▶ **WORK INSTRUCTION**
Begin with the first line of the entries below and reproduce each line exactly, ending with the line that holds "unfold handle_ioctl, ioctl_fionread.".

*** RECORDS SUPPLIED ***

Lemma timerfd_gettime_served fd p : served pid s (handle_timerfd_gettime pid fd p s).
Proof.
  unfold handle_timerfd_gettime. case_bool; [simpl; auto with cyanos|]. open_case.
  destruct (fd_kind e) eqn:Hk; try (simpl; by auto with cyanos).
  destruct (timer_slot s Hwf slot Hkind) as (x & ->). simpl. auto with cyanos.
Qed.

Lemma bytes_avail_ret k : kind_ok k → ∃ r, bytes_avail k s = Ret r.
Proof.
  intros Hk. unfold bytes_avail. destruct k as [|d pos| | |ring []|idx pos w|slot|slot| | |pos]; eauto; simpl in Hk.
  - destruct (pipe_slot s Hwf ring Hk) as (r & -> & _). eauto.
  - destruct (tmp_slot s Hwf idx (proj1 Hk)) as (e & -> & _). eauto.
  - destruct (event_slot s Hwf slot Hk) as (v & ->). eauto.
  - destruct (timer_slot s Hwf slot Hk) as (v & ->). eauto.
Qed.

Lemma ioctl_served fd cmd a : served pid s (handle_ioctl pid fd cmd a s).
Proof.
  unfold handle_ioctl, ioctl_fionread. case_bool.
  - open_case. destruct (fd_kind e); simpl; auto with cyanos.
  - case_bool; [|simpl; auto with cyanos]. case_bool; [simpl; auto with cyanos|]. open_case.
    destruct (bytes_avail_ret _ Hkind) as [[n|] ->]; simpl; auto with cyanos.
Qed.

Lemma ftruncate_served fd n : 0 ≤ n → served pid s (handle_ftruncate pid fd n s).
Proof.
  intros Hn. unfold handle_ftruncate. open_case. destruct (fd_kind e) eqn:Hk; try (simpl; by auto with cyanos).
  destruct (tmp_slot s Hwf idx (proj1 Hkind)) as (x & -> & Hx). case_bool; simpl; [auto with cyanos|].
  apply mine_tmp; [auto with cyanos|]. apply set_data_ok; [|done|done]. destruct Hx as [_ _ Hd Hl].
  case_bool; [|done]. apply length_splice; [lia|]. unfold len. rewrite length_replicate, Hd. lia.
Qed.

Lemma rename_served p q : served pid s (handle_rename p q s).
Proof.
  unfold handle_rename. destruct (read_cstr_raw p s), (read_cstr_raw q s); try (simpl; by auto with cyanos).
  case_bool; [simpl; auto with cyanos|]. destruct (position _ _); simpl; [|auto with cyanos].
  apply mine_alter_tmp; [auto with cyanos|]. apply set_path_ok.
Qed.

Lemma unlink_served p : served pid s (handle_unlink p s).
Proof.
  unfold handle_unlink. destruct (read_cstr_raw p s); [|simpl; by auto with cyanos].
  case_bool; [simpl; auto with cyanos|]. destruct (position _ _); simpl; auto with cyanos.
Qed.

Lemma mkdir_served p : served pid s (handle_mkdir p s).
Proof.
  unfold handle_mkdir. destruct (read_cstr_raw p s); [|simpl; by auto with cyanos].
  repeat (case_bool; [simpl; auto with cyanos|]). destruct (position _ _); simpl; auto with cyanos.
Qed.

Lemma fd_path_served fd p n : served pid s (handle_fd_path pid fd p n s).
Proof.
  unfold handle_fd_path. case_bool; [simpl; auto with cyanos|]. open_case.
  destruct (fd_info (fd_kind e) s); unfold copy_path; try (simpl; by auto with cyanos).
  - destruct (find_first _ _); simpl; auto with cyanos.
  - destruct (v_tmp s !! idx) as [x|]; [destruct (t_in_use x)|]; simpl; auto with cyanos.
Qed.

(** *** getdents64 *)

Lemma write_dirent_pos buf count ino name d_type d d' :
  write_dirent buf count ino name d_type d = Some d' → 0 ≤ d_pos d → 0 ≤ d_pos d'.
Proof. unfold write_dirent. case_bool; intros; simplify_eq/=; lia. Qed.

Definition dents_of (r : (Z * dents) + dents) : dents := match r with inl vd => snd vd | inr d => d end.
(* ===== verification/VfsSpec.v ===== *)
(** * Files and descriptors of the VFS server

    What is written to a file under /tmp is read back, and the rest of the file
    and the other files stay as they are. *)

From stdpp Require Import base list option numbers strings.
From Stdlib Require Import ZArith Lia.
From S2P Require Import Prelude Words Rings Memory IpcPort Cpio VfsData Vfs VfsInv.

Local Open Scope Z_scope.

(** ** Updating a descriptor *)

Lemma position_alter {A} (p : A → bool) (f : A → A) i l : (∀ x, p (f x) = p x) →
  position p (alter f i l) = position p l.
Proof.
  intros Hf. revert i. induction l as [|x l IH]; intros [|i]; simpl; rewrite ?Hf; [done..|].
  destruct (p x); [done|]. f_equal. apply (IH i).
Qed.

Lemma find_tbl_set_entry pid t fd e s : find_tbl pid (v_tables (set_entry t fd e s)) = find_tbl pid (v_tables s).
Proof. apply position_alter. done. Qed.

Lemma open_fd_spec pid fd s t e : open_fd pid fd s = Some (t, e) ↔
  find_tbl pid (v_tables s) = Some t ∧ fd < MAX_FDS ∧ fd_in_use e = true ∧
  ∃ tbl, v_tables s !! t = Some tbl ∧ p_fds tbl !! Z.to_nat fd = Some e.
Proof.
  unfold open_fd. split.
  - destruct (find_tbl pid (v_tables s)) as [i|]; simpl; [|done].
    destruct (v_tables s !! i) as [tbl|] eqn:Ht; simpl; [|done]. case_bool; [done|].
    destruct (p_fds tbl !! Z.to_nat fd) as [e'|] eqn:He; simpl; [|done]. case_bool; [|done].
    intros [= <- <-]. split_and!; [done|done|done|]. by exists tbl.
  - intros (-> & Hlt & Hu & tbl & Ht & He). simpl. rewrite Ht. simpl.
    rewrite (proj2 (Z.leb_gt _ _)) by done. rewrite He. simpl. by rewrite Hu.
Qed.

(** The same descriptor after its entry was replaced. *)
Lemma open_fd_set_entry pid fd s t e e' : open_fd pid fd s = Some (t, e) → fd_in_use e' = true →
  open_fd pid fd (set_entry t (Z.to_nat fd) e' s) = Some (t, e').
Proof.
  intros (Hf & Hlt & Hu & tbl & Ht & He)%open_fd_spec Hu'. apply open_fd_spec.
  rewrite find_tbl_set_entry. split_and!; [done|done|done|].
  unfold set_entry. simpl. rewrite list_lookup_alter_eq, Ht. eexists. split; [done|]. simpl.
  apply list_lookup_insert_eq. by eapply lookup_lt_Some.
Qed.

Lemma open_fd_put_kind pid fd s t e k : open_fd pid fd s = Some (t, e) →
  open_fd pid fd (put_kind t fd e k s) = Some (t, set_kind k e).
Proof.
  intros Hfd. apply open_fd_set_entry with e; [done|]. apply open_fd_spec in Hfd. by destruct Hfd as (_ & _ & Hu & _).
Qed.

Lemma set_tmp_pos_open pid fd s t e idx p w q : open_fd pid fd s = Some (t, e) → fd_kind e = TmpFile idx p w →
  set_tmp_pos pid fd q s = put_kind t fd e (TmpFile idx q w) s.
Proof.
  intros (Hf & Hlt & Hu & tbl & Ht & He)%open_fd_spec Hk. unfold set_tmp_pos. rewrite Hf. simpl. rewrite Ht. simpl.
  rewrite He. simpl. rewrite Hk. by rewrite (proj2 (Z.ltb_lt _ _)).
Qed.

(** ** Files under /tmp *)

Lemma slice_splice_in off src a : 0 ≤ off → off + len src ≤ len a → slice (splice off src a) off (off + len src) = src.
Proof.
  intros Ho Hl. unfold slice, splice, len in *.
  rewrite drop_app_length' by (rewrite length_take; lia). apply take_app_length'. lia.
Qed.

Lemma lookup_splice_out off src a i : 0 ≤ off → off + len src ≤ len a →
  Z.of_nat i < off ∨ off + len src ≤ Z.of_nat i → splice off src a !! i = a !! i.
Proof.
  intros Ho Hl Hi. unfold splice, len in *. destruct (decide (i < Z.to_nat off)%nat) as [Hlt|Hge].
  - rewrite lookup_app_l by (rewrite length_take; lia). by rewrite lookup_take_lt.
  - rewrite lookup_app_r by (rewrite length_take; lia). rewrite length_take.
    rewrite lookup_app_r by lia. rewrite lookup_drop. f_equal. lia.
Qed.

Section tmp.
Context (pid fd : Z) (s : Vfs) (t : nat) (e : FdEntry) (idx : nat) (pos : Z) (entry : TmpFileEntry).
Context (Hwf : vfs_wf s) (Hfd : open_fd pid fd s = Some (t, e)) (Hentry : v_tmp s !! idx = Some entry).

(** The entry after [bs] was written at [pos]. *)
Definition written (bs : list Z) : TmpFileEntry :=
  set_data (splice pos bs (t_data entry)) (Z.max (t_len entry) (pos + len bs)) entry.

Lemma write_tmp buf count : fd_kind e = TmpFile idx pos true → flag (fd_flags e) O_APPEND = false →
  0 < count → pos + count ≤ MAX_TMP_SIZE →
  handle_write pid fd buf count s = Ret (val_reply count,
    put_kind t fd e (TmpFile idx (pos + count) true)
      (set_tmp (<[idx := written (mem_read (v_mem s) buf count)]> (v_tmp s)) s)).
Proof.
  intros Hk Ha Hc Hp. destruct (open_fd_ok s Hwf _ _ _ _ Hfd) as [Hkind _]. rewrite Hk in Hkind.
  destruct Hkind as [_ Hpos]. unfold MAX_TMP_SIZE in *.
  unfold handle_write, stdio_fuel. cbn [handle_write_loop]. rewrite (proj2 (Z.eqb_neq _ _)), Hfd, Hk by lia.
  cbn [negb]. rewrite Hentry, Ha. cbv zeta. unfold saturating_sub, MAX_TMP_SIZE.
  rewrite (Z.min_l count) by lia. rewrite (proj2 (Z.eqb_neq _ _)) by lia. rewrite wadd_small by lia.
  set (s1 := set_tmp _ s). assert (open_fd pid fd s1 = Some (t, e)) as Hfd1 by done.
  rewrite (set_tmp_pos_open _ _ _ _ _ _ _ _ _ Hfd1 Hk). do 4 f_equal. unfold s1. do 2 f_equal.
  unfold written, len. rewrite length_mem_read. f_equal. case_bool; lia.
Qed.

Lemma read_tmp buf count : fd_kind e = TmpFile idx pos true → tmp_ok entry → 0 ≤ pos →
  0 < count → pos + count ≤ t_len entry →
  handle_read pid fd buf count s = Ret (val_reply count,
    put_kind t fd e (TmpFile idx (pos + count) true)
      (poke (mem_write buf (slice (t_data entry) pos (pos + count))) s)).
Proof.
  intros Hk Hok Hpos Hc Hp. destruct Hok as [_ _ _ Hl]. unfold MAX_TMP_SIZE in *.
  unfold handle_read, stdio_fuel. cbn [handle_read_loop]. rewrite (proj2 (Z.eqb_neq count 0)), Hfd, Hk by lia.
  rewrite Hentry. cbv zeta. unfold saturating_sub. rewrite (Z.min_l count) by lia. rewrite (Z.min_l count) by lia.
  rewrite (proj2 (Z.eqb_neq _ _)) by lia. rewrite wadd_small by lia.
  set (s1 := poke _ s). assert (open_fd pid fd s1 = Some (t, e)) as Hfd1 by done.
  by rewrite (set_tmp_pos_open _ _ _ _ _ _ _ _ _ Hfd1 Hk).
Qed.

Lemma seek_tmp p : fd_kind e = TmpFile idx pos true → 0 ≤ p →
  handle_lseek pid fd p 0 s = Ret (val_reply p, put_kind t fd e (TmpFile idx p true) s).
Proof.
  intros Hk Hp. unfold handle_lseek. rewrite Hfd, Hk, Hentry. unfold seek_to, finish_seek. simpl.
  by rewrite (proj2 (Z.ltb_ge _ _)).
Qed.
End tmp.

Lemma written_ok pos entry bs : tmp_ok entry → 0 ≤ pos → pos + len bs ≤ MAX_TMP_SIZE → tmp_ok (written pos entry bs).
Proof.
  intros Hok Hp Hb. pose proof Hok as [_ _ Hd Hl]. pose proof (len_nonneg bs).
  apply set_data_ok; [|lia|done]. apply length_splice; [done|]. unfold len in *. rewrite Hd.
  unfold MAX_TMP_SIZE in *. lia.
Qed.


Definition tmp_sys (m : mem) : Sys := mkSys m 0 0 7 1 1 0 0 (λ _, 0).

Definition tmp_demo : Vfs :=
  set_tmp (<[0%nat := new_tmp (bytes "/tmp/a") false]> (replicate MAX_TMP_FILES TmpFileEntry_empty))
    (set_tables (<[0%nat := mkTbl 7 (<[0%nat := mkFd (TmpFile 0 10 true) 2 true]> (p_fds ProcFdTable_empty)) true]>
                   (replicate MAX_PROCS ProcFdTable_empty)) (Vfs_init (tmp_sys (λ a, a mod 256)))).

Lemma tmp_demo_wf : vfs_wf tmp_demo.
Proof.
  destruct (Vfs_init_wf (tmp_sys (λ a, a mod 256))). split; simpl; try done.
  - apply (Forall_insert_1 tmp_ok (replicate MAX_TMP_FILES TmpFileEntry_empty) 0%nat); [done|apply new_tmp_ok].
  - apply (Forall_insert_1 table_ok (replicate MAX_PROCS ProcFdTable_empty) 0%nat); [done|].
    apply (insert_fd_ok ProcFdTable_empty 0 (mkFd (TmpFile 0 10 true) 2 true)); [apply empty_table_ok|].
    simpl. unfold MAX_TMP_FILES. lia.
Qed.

***

▶ **EXERCISE OUTPUT**
Lemma timerfd_gettime_served fd p : served pid s (handle_timerfd_gettime pid fd p s).
Proof.
  unfold handle_timerfd_gettime. case_bool; [simpl; auto with cyanos|]. open_case.
  destruct (fd_kind e) eqn:Hk; try (simpl; by auto with cyanos).
  destruct (timer_slot s Hwf slot Hkind) as (x & ->). simpl. auto with cyanos.
Qed.

Lemma bytes_avail_ret k : kind_ok k → ∃ r, bytes_avail k s = Ret r.
Proof.
  intros Hk. unfold bytes_avail. destruct k as [|d pos| | |ring []|idx pos w|slot|slot| | |pos]; eauto; simpl in Hk.
  - destruct (pipe_slot s Hwf ring Hk) as (r & -> & _). eauto.
  - destruct (tmp_slot s Hwf idx (proj1 Hk)) as (e & -> & _). eauto.
  - destruct (event_slot s Hwf slot Hk) as (v & ->). eauto.
  - destruct (timer_slot s Hwf slot Hk) as (v & ->). eauto.
Qed.

Lemma ioctl_served fd cmd a : served pid s (handle_ioctl pid fd cmd a s).
Proof.
  unfold handle_ioctl, ioctl_fionread. case_bool.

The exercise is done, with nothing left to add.